# EXCERPTED RECORDS:
(** C8.  For one manifest file, the registry is asked about the first 20
    parsed packages and no other: what the loop body returns is the same
    with any registry that answers alike on those packages.  When none
    of the answers is a list the section is written, and a written
    section has at most one line for each of those packages after its
    header, each line the entry of one of them, with every risky entry
    before every healthy one. *)
Theorem report_section (w : world) (all_results : list str)
    (filename content : str) :
  let platform := default [] (dict_get filename Packages.PACKAGE_FILES) in
  let fetched :=
    map (Packages.fetch_package w platform)
      (firstn 20 (Packages._extract_packages w filename content)) in
  length fetched <= 20
  /\ (forall registry,
         (forall pkg,
             In pkg (firstn 20
                       (Packages._extract_packages w filename content)) ->
             registry (platform ++ py "/" ++ fst pkg) []
             = _api_get w (platform ++ py "/" ++ fst pkg) []) ->
         Packages.manifest_body (with_registry w registry) all_results
           (filename, content)
         = Packages.manifest_body w all_results (filename, content))
  /\ (Forall (fun r => ~ Spec.answered_by_list r) fetched ->
      exists out,
        Packages.manifest_body w all_results (filename, content) = Some out)
  /\ (forall out,
         Packages.manifest_body w all_results (filename, content) = Some out ->
         exists section,
           out = all_results ++ section
           /\ length section <= 1 + length fetched
           /\ (forall line,
                  In line section ->
                  line = newline ++ filename ++ py " (" ++ platform ++ py "):"
                  \/ exists r, In r fetched /\ Spec.entry_of w r line)
           /\ (forall i j a b,
                  nth_error section i = Some a ->
                  nth_error section j = Some b ->
                  Spec.is_risky_line a = true ->
                  Spec.is_healthy_line b = true ->
                  i < j)).
Proof.
  intros platform fetched.
  assert (Hnil : forall out, out = all_results ->
            exists section,
              out = all_results ++ section
              /\ length section <= 1 + length fetched
              /\ (forall line,
                     In line section ->
                     line = newline ++ filename ++ py " (" ++ platform
                            ++ py "):"
                     \/ exists r, In r fetched /\ Spec.entry_of w r line)
              /\ (forall i j a b,
                     nth_error section i = Some a ->
                     nth_error section j = Some b ->
                     Spec.is_risky_line a = true ->
                     Spec.is_healthy_line b = true ->
                     i < j)).
  { intros out ->. exists []. rewrite app_nil_r.
    split; [reflexivity|]. split; [simpl; lia|].
    split; [intros line []|]. intros [|i] j a b; discriminate. }
  split.
  { unfold fetched. rewrite length_map, length_firstn. lia. }
  split.
  { intros registry Hsame. apply manifest_body_registry. exact Hsame. }
  unfold Packages.manifest_body. subst fetched platform.
  destruct (dict_get filename Packages.PACKAGE_FILES) as [[|p0 p]|];
    cbn [default].
  1,3: split; [intros _; eexists; reflexivity|];
       intros out [= <-]; apply Hnil; reflexivity.
  set (platform := p0 :: p) in *.
  destruct (Packages._extract_packages w filename content)
    as [|pkg packages] eqn:Epk.
  { split; [intros _; eexists; reflexivity|].
    intros out [= <-]. apply Hnil. reflexivity. }
  set (fetched := map (Packages.fetch_package w platform)
                    (firstn 20 (pkg :: packages))) in *.
  set (header := newline ++ filename ++ py " (" ++ platform ++ py "):").
  split.
  - intros Hok.
    destruct (classify_loop_total w fetched (all_results ++ [header], [], [])
                Hok) as [[[a r] h] ->].
    eexists. reflexivity.
  - intros out.
    destruct (Packages.raising_loop (Packages.classify_body w) fetched
                (all_results ++ [header], [], [])) as [[[a r] h]|] eqn:E;
      [|discriminate].
    intros [= <-]. apply classify_loop_spec in E.
    destruct E as (qs & rs & hs & [= -> -> ->] & Hq & Hr & Hh & Hlen & Hall).
    exists (header :: qs ++ rs ++ hs). split.
    { rewrite <- !app_assoc. reflexivity. }
    split.
    { cbn [length]. rewrite !length_app. lia. }
    split.
    { intros line [<- | Hin]; [left; reflexivity|]. right.
      rewrite Forall_forall in Hall. apply Hall. exact Hin. }
    intros i j a b Ha Hb Hra Hhb.
    apply (risky_before_healthy (header :: qs ++ rs) hs i j a b);
      try assumption.
    + constructor; [reflexivity|]. apply Forall_app. split.
      * revert Hq. apply Forall_impl. intros l Hl.
        apply unknown_line_kind in Hl. tauto.
      * revert Hr. apply Forall_impl. intros l Hl.
        apply risky_line_kind. exact Hl.
    + revert Hh. apply Forall_impl. intros l Hl.
      apply healthy_line_kind. exact Hl.
    + simpl. rewrite <- app_assoc. exact Ha.
    + simpl. rewrite <- app_assoc. exact Hb.
Qed.

Lemma report_section_witness :
  exists out,
    Packages.manifest_body Sample.w []
      (py "package.json", Sample.package_json) = Some out.
Proof.
  apply (proj1 (proj2 (proj2 (report_section Sample.w []
                                (py "package.json") Sample.package_json)))).
  vm_compute. repeat constructor; intros [l H]; discriminate.
Defined.
(** * FacebookStrategy: the OAuth 2.0 authorization-code flow of
    [facebookStrategy.ts], embedded as Rocq functions.

    JavaScript strings are [string]s (sequences of 8-bit units, enough for
    the ASCII of query strings and of the escape table), JavaScript objects
    that are iterated with [Object.entries] are the lists of their entries,
    in the order [Object.entries] yields them (keys are distinct), and the
    two outbound effects of the class, [fetch] and [ctx.response.redirect],
    are threaded through an explicit [World] that records them. *)

From Stdlib Require Import String Ascii List Bool Arith Lia ZArith DecimalString.
Import ListNotations.

Local Open Scope list_scope.
Local Open Scope string_scope.
Local Set Warnings "-register-all".

(** ** JavaScript string primitives used by the class *)

Module JSString.

(** [s.slice(n)] for [0 <= n]: the string without its first [n] units. *)
Fixpoint drop (n : nat) (s : string) : string :=
  match n, s with
  | O, _ => s
  | S _, EmptyString => EmptyString
  | S n', String _ s' => drop n' s'
  end.

(** [s.slice(a, b)] for [0 <= a <= b]; both ends are clamped to the length. *)
Definition slice (a b : nat) (s : string) : string := substring a (b - a) s.

(** [s.slice(0, -1)]: the string without its last unit. *)
Fixpoint slice_0_m1 (s : string) : string :=
  match s with
  | EmptyString => EmptyString
  | String _ EmptyString => EmptyString
  | String c s' => String c (slice_0_m1 s')
  end.

(** [s[s.length - 1]]: the last unit, [undefined] ([None]) on the empty
    string. *)
Fixpoint last_char (s : string) : option ascii :=
  match s with
  | EmptyString => None
  | String c EmptyString => Some c
  | String _ s' => last_char s'
  end.

(** [s.includes(key)]. *)
Fixpoint includes (key s : string) : bool :=
  if prefix key s then true
  else match s with
       | EmptyString => false
       | String _ s' => includes key s'
       end.

(** [s.replace(key, lit)] with a string pattern: the leftmost occurrence of
    [key] is replaced, and [s] is returned as it is when there is none.  The
    replacement strings of this program hold no substitution pattern (a lone
    [$] stands for itself). *)
Fixpoint replace (key lit s : string) : string :=
  if prefix key s then lit ++ drop (String.length key) s
  else match s with
       | EmptyString => EmptyString
       | String c s' => String c (replace key lit s')
       end.

(** [s.split(sep)] for a separator of one unit, as both call sites have it:
    the pieces between the separators, never an empty array. *)
Fixpoint split_from (sep : ascii) (piece : string) (s : string) : list string :=
  match s with
  | EmptyString => [piece]
  | String c s' =>
      if Ascii.eqb c sep then piece :: split_from sep EmptyString s'
      else split_from sep (piece ++ String c EmptyString) s'
  end.

Definition split (sep : ascii) (s : string) : list string :=
  split_from sep EmptyString s.

(** [pieces.join(sep)]. *)
Fixpoint join (sep : string) (pieces : list string) : string :=
  match pieces with
  | [] => EmptyString
  | [p] => p
  | p :: rest => p ++ sep ++ join sep rest
  end.

End JSString.
Import JSString.

(** ** JavaScript values *)

(** What [response.json()] can yield, plus [undefined].  [num] is the type of
    numbers; the class only copies numbers and prints them into a URL, so
    they stay abstract together with their printing [num_to_string]. *)
Inductive jsval (num : Type) : Type :=
| JUndefined
| JNull
| JBool (b : bool)
| JNum (n : num)
| JStr (s : string)
| JArr (elems : list (jsval num))
| JObj (props : list (string * jsval num)).

Arguments JUndefined {num}.
Arguments JNull {num}.
Arguments JBool {num} b.
Arguments JNum {num} n.
Arguments JStr {num} s.
Arguments JArr {num} elems.
Arguments JObj {num} props.

(** Own-property lookup in a list of entries. *)
Fixpoint lookup {V : Type} (k : string) (entries : list (string * V)) : option V :=
  match entries with
  | [] => None
  | (k', v) :: rest => if String.eqb k k' then Some v else lookup k rest
  end.

(** What is thrown: a [TypeError] of the engine, the rejection of [fetch] or
    of [response.json()], or an [Error] built by the class. *)
Inductive thrown : Type :=
| TypeError
| Rejected (reason : string)
| ErrorThrown (message : string).

(** The completion of a call: a value or a throw (for an [async] method, the
    value its promise resolves to or the reason it rejects with). *)
Inductive outcome (A : Type) : Type :=
| Returned (a : A)
| Thrown (e : thrown).

Arguments Returned {A} a.
Arguments Thrown {A} e.

Section Values.

Context {num : Type}.
Variable num_to_string : num -> string.

(** [v.k] for the property names this class reads ([type], [access_token],
    [token_type], [expires_in], [data], [user_id]): none of them is found on
    a prototype, so off a plain object the result is [undefined]; reading a
    property of [undefined] or [null] throws. *)
Definition get_prop (v : jsval num) (k : string) : outcome (jsval num) :=
  match v with
  | JUndefined | JNull => Thrown TypeError
  | JObj props =>
      match lookup k props with
      | Some x => Returned x
      | None => Returned JUndefined
      end
  | _ => Returned JUndefined
  end.

(** [value + '&']'s coercion of [value] to a string.  A parsed JSON object
    prints as [[object Object]] unless it has an own (hence not callable)
    [toString], in which case the conversion throws; an array prints its
    elements joined by commas, [null] and [undefined] elements as nothing. *)
Fixpoint ToString (v : jsval num) : outcome string :=
  match v with
  | JUndefined => Returned "undefined"
  | JNull => Returned "null"
  | JBool true => Returned "true"
  | JBool false => Returned "false"
  | JNum n => Returned (num_to_string n)
  | JStr s => Returned s
  | JObj props =>
      match lookup "toString" props with
      | Some _ => Thrown TypeError
      | None => Returned "[object Object]"
      end
  | JArr elems =>
      let elem (x : jsval num) : outcome string :=
        match x with
        | JUndefined | JNull => Returned ""
        | _ => ToString x
        end in
      (fix join_elems (l : list (jsval num)) : outcome string :=
         match l with
         | [] => Returned ""
         | [x] => elem x
         | x :: rest =>
             match elem x with
             | Thrown e => Thrown e
             | Returned sx =>
                 match join_elems rest with
                 | Thrown e => Thrown e
                 | Returned sr => Returned (sx ++ "," ++ sr)
                 end
             end
         end) elems
  end.

End Values.

(** ** The class *)

(** [Options] of [types.ts]: string-valued configuration fields, as the list
    of the object's entries. *)
Definition Options : Type := list (string * string).

(** What the network answers to a request: [fetch] rejects, or it resolves
    to a response whose [json()] rejects or yields a value. *)
Inductive Body (num : Type) : Type :=
| NotJson (reason : string)
| Json (v : jsval num).

Arguments NotJson {num} reason.
Arguments Json {num} v.

Inductive Response (num : Type) : Type :=
| NetworkError (reason : string)
| Resolved (body : Body num).

Arguments NetworkError {num} reason.
Arguments Resolved {num} body.

(** The effects of the class: the URLs handed to [fetch] and the URLs handed
    to [ctx.response.redirect], oldest first. *)
Record World : Type := mkWorld {
  fetched : list string;
  redirected : list string
}.

Definition M (A : Type) : Type := World -> outcome A * World.

Definition ret {A : Type} (a : A) : M A := fun w => (Returned a, w).

Definition throw {A : Type} (e : thrown) : M A := fun w => (Thrown e, w).

Definition bind {A B : Type} (m : M A) (k : A -> M B) : M B :=
  fun w =>
    match m w with
    | (Returned a, w') => k a w'
    | (Thrown e, w') => (Thrown e, w')
    end.

Definition lift {A : Type} (o : outcome A) : M A := fun w => (o, w).

(** [try { body } catch (err) { handler }]: effects done before the throw
    stay done. *)
Definition try_catch {A : Type} (body : M A) (handler : thrown -> M A) : M A :=
  fun w =>
    match body w with
    | (Returned a, w') => (Returned a, w')
    | (Thrown e, w') => handler e w'
    end.

Notation "x <- m ;; k" := (bind m (fun x => k))
  (at level 61, m at next level, right associativity).

(** [new Error(message)]; [cause] is the caught value that a template
    literal appends to the message. *)
Record JSError : Type := mkError {
  message : string;
  cause : option thrown
}.

Definition ConfigurationError : thrown :=
  ErrorThrown "ERROR in FacebookStrategy constructor: Missing required arguments".

Definition AuthorizationDenied : JSError :=
  mkError "ERROR in getAuthToken: Received an error from auth token code request." None.

Definition OAuthExceptionError : JSError :=
  mkError "ERROR in getAuthToken: Token request threw OAuth exception." None.

Definition TokenExchangeFailure (err : thrown) : JSError :=
  mkError "ERROR in getAuthToken: Unable to obtain token - " (Some err).

Definition IdentityLookupFailure (err : thrown) : JSError :=
  mkError "ERROR in getAuthData: Unable to obtain auth data - " (Some err).

Record FacebookStrategy : Type := mkStrategy {
  name : string;
  options : Options;
  uriFromParams : string;
  authURL : string;
  tokenURL : string;
  authDataURL : string
}.

(** The percent-escape table of [parseCode], in the order [Object.keys]
    yields its keys. *)
Definition replacements : list (string * string) :=
  [ ("%24", "$"); ("%26", "&"); ("%2B", "+"); ("%2C", ","); ("%2F", "/");
    ("%3A", ":"); ("%3B", ";"); ("%3D", "="); ("%3F", "?"); ("%40", "@") ].

(** [replacements[key]]; a missing key would read [undefined], which
    [replace] prints. *)
Definition replacement_of (key : string) : string :=
  match lookup key replacements with
  | Some lit => lit
  | None => "undefined"
  end.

# ACTION ITEM:
Reproduce, word for word and in full, only the lines above that start at the line with "Hr. apply Forall_impl. intros l Hl." and run through the line with "app_assoc. exact Ha.", both ends included.

# TASK RESPONSE:
      * revert Hr. apply Forall_impl. intros l Hl.
        apply risky_line_kind. exact Hl.
    + revert Hh. apply Forall_impl. intros l Hl.
      apply healthy_line_kind. exact Hl.
    + simpl. rewrite <- app_assoc. exact Ha.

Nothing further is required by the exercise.